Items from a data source
(* ===== verification/Heartbeat.v ===== *)
(** * The heartbeat monitor

    [forge/api/internal/services/heartbeatmonitor/service.go]: nodes report to
    the control plane; a node that stops is suspected, then unreachable, then
    offline, and one that comes back has to earn its place.  With it the
    statements a report makes ([store/store_nodes.go],
    [store/store_observability.go]) and those of a classification
    ([store/store_heartbeat.go]).

    The monitor is a program over [HEff].  A sweep runs every
    [cfg_Interval], and every report is followed by an evaluation of its node
    ([http/server.go]).  The goroutine that repeats the sweep, and logging, are
    left out. *)
From Stdlib Require Import ZArith Lia Floats.SpecFloat Sorting.Sorted.
From stdpp Require Import base gmap strings list fin_maps sorting.
From coqutil Require Import Datatypes.RecordSettersUsingExistingGetters.
From S2P Require Import Prelude GoStrings GoFloat GoSort Programs Capacity.
Import RecordSetNotations1.
#[local] Open Scope string_scope.
#[local] Open Scope list_scope.
#[local] Open Scope Z_scope.
#[local] Open Scope go_scope.

(** ** Rows *)

(* go: store/store.go L1854-1861 *)
Inductive NodeHeartbeatState := Healthy | Suspected | Unreachable | Offline | Recovering | Reconciling.

(* go: store/store.go L2245-2250 *)
Inductive NodeActualState := ActualOnline | ActualDegraded | ActualOffline | ActualReconciling.

#[export] Instance heartbeat_state_eq_dec : EqDecision NodeHeartbeatState.
Proof. solve_decision. Defined.
#[export] Instance actual_state_eq_dec : EqDecision NodeActualState.
Proof. solve_decision. Defined.

Definition heartbeat_state_text (s : NodeHeartbeatState) : string :=
  match s with
  | Healthy => "healthy" | Suspected => "suspected" | Unreachable => "unreachable"
  | Offline => "offline" | Recovering => "recovering" | Reconciling => "reconciling"
  end.

Definition actual_state_text (s : NodeActualState) : string :=
  match s with
  | ActualOnline => "online" | ActualDegraded => "degraded"
  | ActualOffline => "offline" | ActualReconciling => "reconciling"
  end.

(** What a node reports. *)
(* go: store/store.go type:NodeHeartbeatRequest *)
Record NodeHeartbeatRequest := mkNodeHeartbeatRequest {
  hr_Version : string;
  hr_OS : string;
  hr_Architecture : string;
  hr_CPUThreads : Z;
  hr_MemoryMB : Z;
  hr_DiskMB : Z;
  hr_DockerStatus : string;
  hr_RuntimeStatus : string;
  hr_RuntimeProvider : string;
  hr_Error : string;
  hr_LoadAverage : float;
  hr_Uptime : Z
}.

(** The columns of [nodes] that reports and classifications write. *)
Record Vitals := mkVitals {
  vi_ID : string;
  vi_HeartbeatState : NodeHeartbeatState;
  vi_StateChangedAt : Time;
  vi_RecoveryCount : Z;
  vi_ActualState : NodeActualState;
  vi_DesiredState : string;
  vi_Status : string;
  vi_LastSeenAt : option Time;
  vi_Version : option string;
  vi_OS : option string;
  vi_Architecture : option string;
  vi_CPUThreads : option Z;
  vi_MemoryMB : option Z;
  vi_DiskMB : option Z;
  vi_DockerStatus : option string;
  vi_RuntimeStatus : option string;
  vi_RuntimeProvider : option string;
  vi_HeartbeatError : option string;
  vi_LoadAverage : float;
  vi_UptimeSeconds : Z
}.

(* go: store/store.go type:NodeHeartbeatHistory *)
Record NodeHeartbeatHistory := mkHeartbeatHistory {
  hh_ID : string;
  hh_NodeID : string;
  hh_ObservedAt : Time;
  hh_PreviousSeenAt : option Time;
  hh_GapSeconds : option Z;
  hh_Success : bool;
  hh_FailureReason : string;
  hh_Version : string;
  hh_OS : string;
  hh_Architecture : string;
  hh_CPUThreads : Z;
  hh_MemoryMB : Z;
  hh_DiskMB : Z;
  hh_RuntimeStatus : string
}.

(** A row of [state_transitions] about a node. *)
Record Transition := mkTransition {
  tr_node : string;
  tr_field : string;
  tr_from : string;
  tr_to : string;
  tr_reason : string
}.

Record HbTables := mkHbTables {
  hb_nodes : gmap string Vitals;
  hb_history : list NodeHeartbeatHistory;
  hb_transitions : list Transition
}.

(** ** The statements *)

(** [NULLIF(x, '')] and [NULLIF(n, 0)]. *)
Definition nullif (s : string) : option string := if (s =? "")%string then None else Some s.
Definition nullif0 (z : Z) : option Z := if z =? 0 then None else Some z.

(** [int(d.Seconds())]. *)
Definition seconds (d : Duration) : Z :=
  to_int64 oor_amd64
    (fadd (of_int (Z.quot d Second)) (fdiv (of_int (Z.rem d Second)) (of_int 1000000000))).

Definition reports_trouble (req : NodeHeartbeatRequest) : bool :=
  negb (TrimSpace (hr_Error req) =? "")%string ||
  (ToLower (TrimSpace (hr_DockerStatus req)) =? "error")%string ||
  (ToLower (TrimSpace (hr_RuntimeStatus req)) =? "error")%string.

(* go: store/store_nodes.go func:Store.UpdateNodeHeartbeat *)
Definition UpdateNodeHeartbeat (nodeID : string) (req : NodeHeartbeatRequest) (now : Time) (db : HbTables)
    : answer Vitals * HbTables :=
  match hb_nodes db !! nodeID with
  | None => (Failed (ErrText "node not found"), db)
  | Some n =>
      let n' := mkVitals (vi_ID n) (vi_HeartbeatState n) (vi_StateChangedAt n) (vi_RecoveryCount n)
        (vi_ActualState n) (vi_DesiredState n)
        (if reports_trouble req then "degraded" else "online")
        (Some now)
        (nullif (hr_Version req)) (nullif (hr_OS req)) (nullif (hr_Architecture req))
        (nullif0 (hr_CPUThreads req)) (nullif0 (hr_MemoryMB req)) (nullif0 (hr_DiskMB req))
        (nullif (hr_DockerStatus req)) (nullif (hr_RuntimeStatus req)) (nullif (hr_RuntimeProvider req))
        (nullif (hr_Error req))
        (if flt f0 (hr_LoadAverage req) then hr_LoadAverage req else vi_LoadAverage n)
        (if 0 <? hr_Uptime req then hr_Uptime req else vi_UptimeSeconds n) in
      (Got n', db <| hb_nodes := <[nodeID := n']> (hb_nodes db) |>)
  end.

(* go: store/store_observability.go func:normalizeTimelineLimit *)
Definition normalizeTimelineLimit (limit : Z) : Z :=
  if limit <=? 0 then 100 else if 500 <? limit then 500 else limit.

(** [ORDER BY observed_at DESC, id DESC]. *)
Definition newest (a b : NodeHeartbeatHistory) : bool :=
  (hh_ObservedAt b <? hh_ObservedAt a) ||
  ((hh_ObservedAt a =? hh_ObservedAt b) && str_lt (hh_ID b) (hh_ID a)).

(* go: store/store_observability.go func:Store.ListNodeHeartbeatHistory *)
Definition ListNodeHeartbeatHistory (nodeID : string) (limit : Z) (db : HbTables)
    : answer (list NodeHeartbeatHistory) :=
  Got (take (Z.to_nat (normalizeTimelineLimit limit))
         (isort newest (filter (fun h => hh_NodeID h = nodeID) (hb_history db)))).
(** Answers without failures; the classifier finds workloads that are not safe
    to move, and answers [notify]. *)
Definition fo_serve (process : nat -> nat) (t : nat) (X : Type) (e : FEff X) (w : FoWorld) : X * FoWorld :=
  match e in FEff X return X * FoWorld with
  | FRead q => (q (fw_db w), w)
  | FCreatePolicy p =>
      let r := CreateFailoverPolicy p (fresh_incident (map (fun q => mkIncident q.1 "" 0) (map_to_list (fo_policies (fw_db w)))))
                 (fw_now w) (fw_db w) in
      (fst r, w <| fw_db := snd r |>)
  | FUpdatePolicy p => let r := UpdateFailoverPolicy p (fw_now w) (fw_db w) in (fst r, w <| fw_db := snd r |>)
  | FDeletePolicy id => let r := DeleteFailoverPolicy id (fw_db w) in (fst r, w <| fw_db := snd r |>)
  | FEvent e =>
      let r := CreateFailoverEvent e (fresh_incident (map (fun q => mkIncident (fe_ID q) "" 0) (fo_events (fw_db w))))
                 (fw_now w) (fw_db w) in
      (fst r, w <| fw_db := snd r |>)
  | FIncident e window =>
      match CreateFailoverIncident e window
              (fresh_incident (fw_incidents w ++ map (fun q => mkIncident (fe_ID q) "" 0) (fo_events (fw_db w))))
              (fw_now w) (fw_now w) (fw_db w) with
      | (Got (Some id), db') =>
          (Got (Some id), w <| fw_db := db' |> <| fw_mine := <[t := id]> (fw_mine w) |>
             <| fw_incidents := fw_incidents w ++ [mkIncident id (fe_NodeID e) (fw_now w)] |>)
      | (r, db') => (r, w <| fw_db := db' |>)
      end
  | FClassify _ => (Got FailoverActionNotify, w)
  | FExecute e => (None, w <| fw_done := fw_done w ++ [(fw_mine w !! t, e)] |> <| fw_mine := delete t (fw_mine w) |>)
  | FPublish _ _ => (None, w)
  | FClock => (fw_now w, w)
  | FMem f =>
      let r := f (fw_now w) (fw_service w (process t)) in
      (fst r, w <| fw_service := fun p => if (p =? process t)%nat then snd r else fw_service w p |>)
  end.

Lemma fo_serve_step process skew t X (e : FEff X) w :
  0 <= skew -> fo_step process skew t X e w (fst (fo_serve process t X e w)) (snd (fo_serve process t X e w)).
Proof.
  intros Hk.
  assert (Hst : forall A (r : answer A * FailoverTables), stated r w (fst r) (w <| fw_db := snd r |>)).
  { intros A r. right. split; [by left|done]. }
  destruct e; cbn [fo_serve fo_step fst snd]; try done.
  - split; [done|by left].
  - eexists _, _. apply Hst.
  - eexists. apply Hst.
  - right. eexists _, (fw_now w). split; [|split; [|]].
    + intros i Hi. apply (fresh_incident_new (fw_incidents w ++ map (fun q => mkIncident (fe_ID q) "" 0) (fo_events (fw_db w)))).
      apply elem_of_app. by left.
    + lia.
    + destruct (CreateFailoverIncident _ _ _ _ _ _) as [[[id|]|err] db']; cbn [fst snd].
      * eexists. split; [by left|done].
      * split; [by left|done].
      * split; [by left|done].
  - eexists _, _. apply Hst.
  - by eexists.
Qed.
(** C22: While no worker outlives the lease it holds, a job is run by at most
    one worker at a time, whatever jobs are dispatched and cancelled, whichever
    workers die and whichever statements fail; and of its runs at most three come
    to an end that the tables record (a run that dies, or whose closing
    statement fails, is not counted by the code either: its job runs again once
    the lease has expired, any number of times).  A job that is run is leased to
    its worker, unless it was cancelled. *)
Theorem one_run_at_a_time now w :
  queue_reachable name_uuid handlers worker true now w ->
  (forall g g' h h', qw_held w !! g = Some h -> qw_held w !! g' = Some h' ->
     j_ID (ho_job h) = j_ID (ho_job h') -> g = g') /\
  (forall id, ends_of id w <= 3) /\
  (forall g h, qw_held w !! g = Some h ->
     exists j, q_jobs (qw_db w) !! j_ID (ho_job h) = Some j /\ qw_now w <= ho_until h /\
       (j_Status j = JobRunning /\ j_LockedBy j = Some (worker g) /\ j_LockedUntil j = Some (ho_until h) \/
        j_Status j = JobFailed)).
Proof.
  intros H. destruct (sound_reachable _ _ _ _ _ H) as (_ & Hc & Hh & Ho). split_and!; [exact Ho| |].
  - intros id. specialize (Hc id). unfold count_ok in Hc. case_match; lia.
  - intros g h Hg. destruct (Hh g h Hg) as (j & Hj & _ & _ & _ & Hn & Hs). eauto.
Qed.

(** C31: No job is stuck: whatever happened, crashes and failed statements
    included, a job that is pending or running becomes runnable at some time,
    if its row is left alone; from then on a worker that asks, with nobody else
    at the tables, gets a job, and it is this one unless the one it gets comes no
    later in the order of the queue. *)
Theorem no_job_is_stuck prompt now w id j :
  queue_reachable name_uuid handlers worker prompt now w ->
  q_jobs (qw_db w) !! id = Some j -> active (j_Status j) = true ->
  exists t0, forall t workerID oks, t0 <= t ->
    runnable t "" j = true /\
    exists job db' k, Dequeue name_uuid "" workerID job_lease ∅ oks t (qw_db w) = (Got (Some job), db') /\
      q_jobs (qw_db w) !! j_ID job = Some k /\ runnable t "" k = true /\ served_first j k = false.
Proof.
  intros Hw Hj Ha. assert (Hr : rows_ok (qw_db w)) by (eapply rows_ok_reachable; eauto).
  assert (E : exists t0, forall t, t0 <= t -> runnable t "" j = true).
  { destruct (Hr id j Hj) as (_ & _ & Hl). apply bool_decide_eq_true in Ha as [Ha|Ha].
    - exists (j_AvailableAt j). intros t Ht. unfold runnable. rewrite Ha. cbn. rewrite andb_true_r, orb_false_r.
      by apply Z.leb_le.
    - destruct (Hl Ha) as [u Hu]. exists (u + 1). intros t Ht. unfold runnable. rewrite Ha, Hu. cbn.
      rewrite andb_true_r. apply Z.ltb_lt. lia. }
  destruct E as [t0 Ht0]. exists t0. intros t workerID oks Ht. split; [by apply Ht0|].
  assert (Hjv : j ∈ values (q_jobs (qw_db w))) by (apply elem_of_values; eauto).
  destruct (candidate t "" ∅ (qw_db w)) as [k|] eqn:Ec.
  - pose proof (candidate_some _ _ _ _ _ Ec) as (Hk & Hkr & _ & Hbest). unfold Dequeue. rewrite Ec.
    eexists _, _, k. split; [reflexivity|]. split_and!; [exact (rows_ok_key _ _ Hr Hk)|done|].
    apply Hbest; [done|by apply Ht0|set_solver].
  - exfalso. pose proof (candidate_none _ _ _ _ Ec j Hjv (Ht0 t Ht)). set_solver.
Qed.
End Correctness.

(** ** Examples, and what goes wrong *)

Definition example_handlers : gset string := {["compose.deploy"]}.
Definition deploy (id payload : string) (now : Time) (db : QueueTables) : answer Job * QueueTables :=
  Dispatch (fun s => s) example_handlers "compose.deploy" "" "" (Ok payload) 0 id now db.
Definition ask (now : Time) (db : QueueTables) : answer (option Job) * QueueTables :=
  Dequeue (fun s => s) "" "worker" job_lease ∅ [true; true; true] now db.

Definition queue_db1 : QueueTables := (deploy "job-1" "app" 0 empty_tables).2.
Definition queue_job1 : Job := match (ask 1 queue_db1).1 with Got (Some j) => j | _ => mkJob "" "" JobFailed None None "" "" 0 0 0 None 0 None None 0 None None end.
Definition queue_db2 : QueueTables := (ask 1 queue_db1).2.
Definition queue_w2 : World := mkWorld queue_db2 1 {[0%nat := mkHolder queue_job1 (1 + job_lease)]} ∅.

Lemma queue_w2_reachable : queue_reachable (fun s => s) example_handlers (fun _ => "worker") true 0 queue_w2.
Proof.
  eapply rtc_l; [apply (step_dispatch _ _ _ _ (empty_queue 0) "" "compose.deploy" "" "" (Ok "app") 0 "job-1")|].
  eapply rtc_l; [apply step_tick with (t := 1); [done|]; intros _ g h Hg; cbn in Hg; by rewrite lookup_empty in Hg|].
  apply rtc_once. eapply (step_dequeue _ _ _ _ (mkWorld queue_db1 1 ∅ ∅) 0%nat "" ∅ [true; true; true]); [done|].
  by vm_compute.
Qed.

## Try it
Taking the entries above, write out exactly each line from the one holding "- right. eexists" to the one holding "(forall g h, qw_held w !! g = Some h ->", both included, and stop there.

## Result of the task
  - right. eexists _, (fw_now w). split; [|split; [|]].
    + intros i Hi. apply (fresh_incident_new (fw_incidents w ++ map (fun q => mkIncident (fe_ID q) "" 0) (fo_events (fw_db w)))).
      apply elem_of_app. by left.
    + lia.
    + destruct (CreateFailoverIncident _ _ _ _ _ _) as [[[id|]|err] db']; cbn [fst snd].
      * eexists. split; [by left|done].
      * split; [by left|done].
      * split; [by left|done].
  - eexists _, _. apply Hst.
  - by eexists.
Qed.
(** C22: While no worker outlives the lease it holds, a job is run by at most
    one worker at a time, whatever jobs are dispatched and cancelled, whichever
    workers die and whichever statements fail; and of its runs at most three come
    to an end that the tables record (a run that dies, or whose closing
    statement fails, is not counted by the code either: its job runs again once
    the lease has expired, any number of times).  A job that is run is leased to
    its worker, unless it was cancelled. *)
Theorem one_run_at_a_time now w :
  queue_reachable name_uuid handlers worker true now w ->
  (forall g g' h h', qw_held w !! g = Some h -> qw_held w !! g' = Some h' ->
     j_ID (ho_job h) = j_ID (ho_job h') -> g = g') /\
  (forall id, ends_of id w <= 3) /\
  (forall g h, qw_held w !! g = Some h ->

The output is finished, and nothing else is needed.